Fourth, in terms of managing the criminal risk of the execution of company expenses, we conducted an advance review of the lawfulness of corporate expense execution on the basis of business relevance and whether the benefit accrued to the company, and proposed internal-control measures that clearly separate personal disputes from company disputes.

Fifth, with respect to the possibility of repeatedly convening extraordinary general meetings on the same agenda, premised on the absence of an express prohibition under the Commercial Act, we organized the conclusion that re-tabling is possible if lawful procedures are observed within a scope that does not constitute abuse of rights, and even proposed structural resolution measures such as mediation and equity reorganization to break the deadlock of the 50:50 structure.

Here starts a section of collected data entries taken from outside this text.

(* ===== verification/Smp.v ===== *)
(** The processor registers of [sys/cpu.h] and the start of the cores in
    [sys/smp.c].

    The model-specific and control registers that the sources use are globals of
    the state.  One core runs; what the other cores do after they were sent to
    [core_init] is not part of a run. *)
From S2P Require Import Prelude Machine Lock Str Layout Interfaces PageTable Vmm KheapSpec Heap Vector Lapic Gdt Idt Sched.
Import Lock.Seq.

Definition MSR_EFER : Z := 0xC0000080.
Definition MSR_STAR : Z := 0xC0000081.
Definition MSR_LSTAR : Z := 0xC0000082.
Definition MSR_CSTAR : Z := 0xC0000083.
Definition MSR_FMASK : Z := 0xC0000084.
Definition MSR_FSBASE : Z := 0xC0000100.
Definition MSR_GSBASE : Z := 0xC0000101.
Definition MSR_KGSBASE : Z := 0xC0000102.

(** The register of a number; any other number raises an exception. *)
Definition msr_var (msr : Z) : option gvar :=
  if msr =? MSR_EFER then Some g_efer
  else if msr =? MSR_STAR then Some g_star
  else if msr =? MSR_LSTAR then Some g_lstar
  else if msr =? MSR_CSTAR then Some g_cstar
  else if msr =? MSR_FMASK then Some g_fmask
  else if msr =? MSR_FSBASE then Some g_fs_base
  else if msr =? MSR_GSBASE then Some g_gs_base
  else if msr =? MSR_KGSBASE then Some g_kgs_base
  else if msr =? 0x1b then Some g_apic_base
  else None.

(** The instructions: [edx:eax] to and from the register. *)
Definition wrmsr_insn (msr eax edx : Z) : K unit :=
  match msr_var msr with Some v => gput v (edx * 2 ^ 32 + eax) | None => fault end.
Definition rdmsr_insn (msr : Z) : K (Z * Z) :=
  match msr_var msr with
  | Some v => x ← gget v; mret (x mod 2 ^ 32, x / 2 ^ 32 mod 2 ^ 32)
  | None => fault
  end.

Definition wrmsr (msr val : Z) : K Z :=
  let eax := u32 val in
  let edx := u32 (Z.shiftr val 32) in
  wrmsr_insn msr eax edx ;;
  mret (Z.lor (u64 (Z.shiftl edx 32)) eax).

Definition rdmsr (msr : Z) : K Z :=
  '(eax, edx) ← rdmsr_insn msr;
  mret (Z.lor (u64 (Z.shiftl edx 32)) eax).

Definition read_gs_base : K Z := rdmsr MSR_GSBASE.
Definition read_kgs_base : K Z := rdmsr MSR_KGSBASE.
Definition read_fs_base : K Z := rdmsr MSR_FSBASE.
Definition set_gs_base (addr : Z) : K unit := wrmsr MSR_GSBASE addr ;; mret tt.
Definition set_fs_base (addr : Z) : K unit := wrmsr MSR_FSBASE addr ;; mret tt.
Definition set_kgs_base (addr : Z) : K unit := wrmsr MSR_KGSBASE addr ;; mret tt.

Definition read_cr0 : K Z := gget g_cr0.
Definition write_cr0 (val : Z) : K unit := gput g_cr0 val.
Definition read_cr3 : K Z := gget g_cr3.
Definition write_cr3 (val : Z) : K unit := gput g_cr3 val.
Definition read_cr4 : K Z := gget g_cr4.
Definition write_cr4 (val : Z) : K unit := gput g_cr4 val.

(** [cpu_local_t], with the packed [tss_t] at its end. *)
Abbreviation cpu_kernel_stack := 0 (only parsing).
Abbreviation cpu_number := 24 (only parsing).
Abbreviation cpu_bsp := 40 (only parsing).
Abbreviation cpu_tss := 48 (only parsing).
Abbreviation tss_rsp0 := 4 (only parsing).
Abbreviation tss_ist1 := 36 (only parsing).
Definition sizeof_tss : Z := 104.
Definition sizeof_cpu_local : Z := cpu_tss + sizeof_tss.

(** The value of the register that [syscall] and [sysret] take their segments from. *)
Definition star_value : Z :=
  Z.lor (Z.lor 0 (Z.shiftl (Z.lor 0x30 3) 48)) (Z.shiftl 0x28 32).

Section smp.
Context (HHDM_OFFSET : Z) `{FA : !FrameAllocator HHDM_OFFSET} `{KH : KernelHeap} (mmio_value port_value : list event -> Z -> Z).
(** The static objects and the assembly entry point, the answer of [cpuid] in
    [edx], the members of the bootloader's [struct limine_smp_info], and its answer. *)
Context (FILE cpus gdt gdtr idtr syscall_entry_asm core_init_ptr : Z) (cpuid_edx : Z -> Z).
Context (info_lapic_id info_goto_address info_extra_argument : Z).
Context (cpu_count bsp_lapic_id smp_cpus : Z).

(** [edx && (uint32_t)1 << 11] is a logical and: any feature bit enables it. *)
Definition syscall_setup : K unit :=
  if negb (cpuid_edx 0x80000001 =? 0) then
    efer ← rdmsr MSR_EFER;
    wrmsr MSR_EFER (Z.lor efer 1) ;;
    wrmsr MSR_STAR star_value ;;
    wrmsr MSR_LSTAR syscall_entry_asm ;;
    wrmsr MSR_CSTAR 0 ;;
    wrmsr MSR_FMASK 0x200 ;;
    mret tt
  else
    printf "Syscall is not supported." [] ;;
    kassert false.

Definition sse_setup : K unit :=
  cr0 ← read_cr0;
  write_cr0 (Z.lor (Z.land cr0 (u64 (Z.lnot (Z.shiftl 1 2)))) (Z.shiftl 1 1)) ;;
  cr4 ← read_cr4;
  write_cr4 (Z.lor cr4 (Z.shiftl 3 9)).

Definition core_init (info : Z) : K unit :=
  syscall_setup ;;
  local ← ld 8 (info + info_extra_argument);
  number ← ld 8 (local + cpu_number);
  let number := s32 number in
  vector_replace cpus local (u64 number) ;;
  gdt_load gdt gdtr ;;
  idt_load idtr ;;
  int_stack ← frame_alloc STACK_SIZE;
  kassert (negb (int_stack =? NULL)) ;;
  let stack := u64 (int_stack + HHDM_OFFSET + STACK_SIZE) in
  st 8 (local + cpu_tss + tss_rsp0) stack ;;
  st 8 (local + cpu_kernel_stack) stack ;;
  sched_stack ← frame_alloc STACK_SIZE;
  kassert (negb (sched_stack =? NULL)) ;;
  st 8 (local + cpu_tss + tss_ist1) (u64 (sched_stack + HHDM_OFFSET + STACK_SIZE)) ;;
  gdt_load_tss gdt (local + cpu_tss) ;;
  kernel_pagemap ← gget g_kernel_pagemap;
  vmm_switch_pagemap HHDM_OFFSET kernel_pagemap ;;
  idle_thread ← heap_calloc sizeof_thread;
  st 1 (idle_thread + thread_blocked) 1 ;;
  st 8 (idle_thread + thread_cpu) local ;;
  kernel_process ← gget g_kernel_process;
  st 8 (idle_thread + thread_process) kernel_process ;;
  st 8 (local + cpu_idle_thread) idle_thread ;;
  st 8 (local + cpu_current_thread) idle_thread ;;
  sched_enqueue_thread idle_thread ;;
  set_gs_base local ;;
  sse_setup ;;
  lapic_init HHDM_OFFSET mmio_value port_value ;;
  printf "Processor #%d is running. \n" [number] ;;
  running ← gget g_cpus_running;
  gput g_cpus_running (u64 (running + 1)) ;;
  bsp ← ld 1 (local + cpu_bsp);
  if bsp =? 0 then sched_await HHDM_OFFSET else mret tt.

(** One entry of the bootloader's list. *)
Definition smp_start (i : Z) : K unit :=
  cpu ← ld 8 (smp_cpus + 8 * i);
  local ← heap_calloc sizeof_cpu_local;
  st 8 (cpu + info_extra_argument) local ;;
  st 8 (local + cpu_number) i ;;
  lapic_id ← ld 4 (cpu + info_lapic_id);
  st 8 (local + cpu_lapic_id) lapic_id ;;
  lapic_id ← ld 4 (cpu + info_lapic_id);
  if negb (lapic_id =? bsp_lapic_id) then
    cpu ← ld 8 (smp_cpus + 8 * i);
    st 8 (cpu + info_goto_address) core_init_ptr
  else
    st 1 (local + cpu_bsp) 1 ;;
    core_init cpu.

(** The wait for the other cores. *)
Definition smp_wait (_ : unit) : K (unit + unit) :=
  running ← gget g_cpus_running;
  if running =? cpu_count then mret (inr tt) else asm "pause" 0 ;; mret (inl tt).

Definition smp_init : K unit :=
  vector_create FILE cpus sizeof_cpu_local ;;
  vector_resize cpus cpu_count ;;
  kfor 0 cpu_count smp_start ;;
  kloop smp_wait tt.

End smp.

3. Result and Significance

Through this advice, the client secured the following substantive outcomes. By legally establishing that the 2024 shareholders' meeting resolution remains validly in effect as of the present time, we minimized the risk of unjust-enrichment restitution of the remuneration paid. By clarifying the basis for the continuation of the representative director's status and authority, we blocked the risk of a management vacuum and of damage to trust in external transactions. By reviewing in advance the possibility of breach-of-trust and embezzlement allegations related to the execution of company expenses and re-establishing internal-control criteria, we structurally managed the criminal risk.

By overhauling the evidence-management system concerning the procedures for convening and notifying the shareholders' meeting, we strengthened defensive capacity in the event of future disputes. In a company with a 50:50 shareholding structure, even a minor procedural defect can immediately escalate into a management-control dispute, criminal complaints, and an action for nullity of a resolution. This matter is a case in which the escalation of the dispute was blocked by analyzing formal defects and substantive effect separately, and by integrally organizing the compound issues of the limitation period, restriction of voting rights, and continuation of authority after the expiration of the term.

A management-control dispute is not a question of "who is right" but of "how to control risk." Your Legal Team diagnoses the structure of management-control disputes based on analysis of the Commercial Act and case law, and proactively manages risk at the stage before litigation.